_Problem to solve_.
Figure out the number of lines in the data that hold the string "false". Reply with that figure only.

==== Data in this exercise ====

(* ===== verification/CompileForms.v ===== *)
(** * CompileForms: the compiler proper

    [src/eval/compiler/compile_*.c] and [Compiler_CompileGlobal]: one definition
    per C function, in the order of their dependencies.  The functions are
    mutually recursive through [Compiler_CompileExpr]; in the section below it is
    a variable, and the recursion is closed at the end, on fuel.

    Error messages are format strings whose arguments are not filled in, and
    their source positions are left out. *)

From S2P Require Import Prelude Opcode ByteCode CompiledBlock Object Closure KnownSymbols Expr Compiler.
From stdpp Require Import strings.
Import Operand.
#[local] Open Scope Z_scope.

(** Report an error and answer [CompiledBlock_CreateError()]. *)
Definition fail_with (message : string) : M CompiledBlock :=
  Compiler_AddMessage message ;; mret CompiledBlock_CreateError.

(** ** Variables (compile_variable.c) *)

Section Variable_.
Context {E : CompilerEnv}.

Definition mark (localSymbol : nat) (f : CompiledLocalSymbol -> CompiledLocalSymbol) : M unit :=
  update upd_c_localSymbols localSymbol f.

Definition wasRead := upd_ls_wasRead (fun _ => true).
Definition wasReadDeep := upd_ls_wasReadDeep (fun _ => true).
Definition wasWritten := upd_ls_wasWritten (fun _ => true).
Definition wasWrittenDeep := upd_ls_wasWrittenDeep (fun _ => true).

(** [compiler->currentFunction->functionDepth - localSymbol->scope->function->functionDepth] *)
Definition relativeDepth (ls : CompiledLocalSymbol) : M Z :=
  f ← current;
  scope ← load c_scopes (ls_scope ls);
  g ← need (sc_function scope);
  g ← load c_functions g;
  mret (cf_functionDepth f - cf_functionDepth g).

Definition Compiler_CompileLoadGlobalVariable (symbol : Symbol) (localSymbol : option nat)
  (noResult : bool) : M CompiledBlock :=
  let compiledBlock := CompiledBlock_Create in
  if noResult then mret compiledBlock
  else
    compiledBlock ←
      (if symbol =? sym_true then EMIT1 compiledBlock Op_LdBool 1 (set_boolean zero true)
       else if symbol =? sym_false then EMIT1 compiledBlock Op_LdBool 1 (set_boolean zero false)
       else if symbol =? sym_null then EMIT0 compiledBlock Op_LdNull 1
       else EMIT1 compiledBlock Op_LdX 1 (set_symbol zero symbol));
    (match localSymbol with Some p => mark p wasReadDeep | None => mret tt end) ;;
    mret compiledBlock.
(* ===== verification/CompilerProps.v ===== *)
(** * CompilerProps: the compiler

    For every expression the compiler terminates, only ever adds to its stores,
    returns to the function and (unless it reports an error) the scope it
    started in, and builds blocks the assembler accepts. *)

From S2P Require Import Prelude Opcode ByteCode CompiledBlock Object.
From S2P Require Import Closure Expr Compiler KnownSymbols CompileForms CompilerInvariant.
From stdpp Require Import strings.
Import Operand.
#[local] Open Scope Z_scope.

(** ** The forms *)

Lemma height_first e x : LIST_FIRST e = Some x -> (height x <= height e)%nat.
Proof. unfold LIST_FIRST. destruct e; intros [= <-]; simpl; lia. Qed.

Lemma height_list_d e x : list_d e = Some x -> (height x <= height e)%nat.
Proof. destruct e; intros [= <-]; simpl; lia. Qed.

Lemma height_rest e x : LIST_REST e = Some x -> (height x <= height e)%nat.
Proof.
  unfold LIST_REST. intros H. apply bind_Some in H as (d & Hd & [= <-]).
  apply height_list_d in Hd. destruct d; simpl in *; lia.
Qed.

Lemma height_second e x : LIST_SECOND e = Some x -> (height x <= height e)%nat.
Proof.
  unfold LIST_SECOND. intros H. apply bind_Some in H as (d & Hd & Hx).
  apply height_rest in Hd. apply height_first in Hx. lia.
Qed.

(** Induction along the cells of a list. *)
Lemma spine_ind (P : Expr -> Prop) :
  (forall e, isList e = false -> P e) -> (forall a d s, P d -> P (ECons a d s)) -> forall e, P e.
Proof. intros Hn Hc e. induction e; auto. Qed.

Lemma height_If_else e x : If_else e = Some x -> (height x <= height e)%nat.
Proof.
  destruct e as [| | | | | | | | | | | | | | | | |a d s]; try (by intros [= <-]); simpl.
  destruct d; intros [= <-]; lia.
Qed.

Lemma height_While e a b c :
  While_parts e = Some (a, b, c) ->
  (height a < height e)%nat /\ (height b < height e)%nat /\ (height c < height e)%nat.
Proof.
  unfold While_parts. intros H. repeat (case_match; try done); simplify_eq; simpl; lia.
Qed.

Section Forms_good.
Context {OE : ObjectEnv} {E : CompilerEnv}.
Implicit Types (G : Prop).

Lemma StripNots_height e x b :
  Compiler_StripNots e = (x, b) -> (height x <= height e)%nat.
Proof.
  remember (height e) as k eqn:Ek. revert e x b Ek. induction k as [k IH] using lt_wf_ind.
  intros e x b -> H. destruct e as [| | | | | | | | | | | | | | | | |a d src]; simpl in H;
    try (by injection H as <- <-).
  destruct a as [| | | | | | | | | | | | | | s| | |a1 d1 src1], d as [| | | | | | | | | | | | | | | | |y d2 src2];
    try (by injection H as <- <-).
  destruct d2; try (by injection H as <- <-). destruct (s =? sym_not); [|by injection H as <- <-].
  destruct (Compiler_StripNots y) as [z nz] eqn:Ey. injection H as <- <-.
  specialize (IH (height y) ltac:(simpl; lia) y z nz eq_refl Ey). simpl. lia.
Qed.

Variable CE : Expr -> bool -> M CompiledBlock.
Variable n : nat.
Hypothesis HCE : forall G e r, (height e < n)%nat -> good G (CE e r).

(** Subexpressions are lower. *)
Ltac lower :=
  repeat match goal with
         | H : LIST_FIRST _ = Some _ |- _ => apply height_first in H
         | H : LIST_SECOND _ = Some _ |- _ => apply height_second in H
         | H : LIST_REST _ = Some _ |- _ => apply height_rest in H
         | H : Compiler_StripNots _ = _ |- _ => apply StripNots_height in H
         | H : If_else _ = Some _ |- _ => apply height_If_else in H
         | H : While_parts _ = Some _ |- _ => apply height_While in H
         | H : (if ?b then (_, _) else (_, _)) = (_, _) |- _ => destruct b; injection H as <- <-
         end; simpl in *; lia.
#[local] Hint Extern 1 (_ < n)%nat => lower : good.
#[local] Hint Extern 1 (_ <= n)%nat => lower : good.
#[local] Hint Resolve HCE : good.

====

_Response_.
2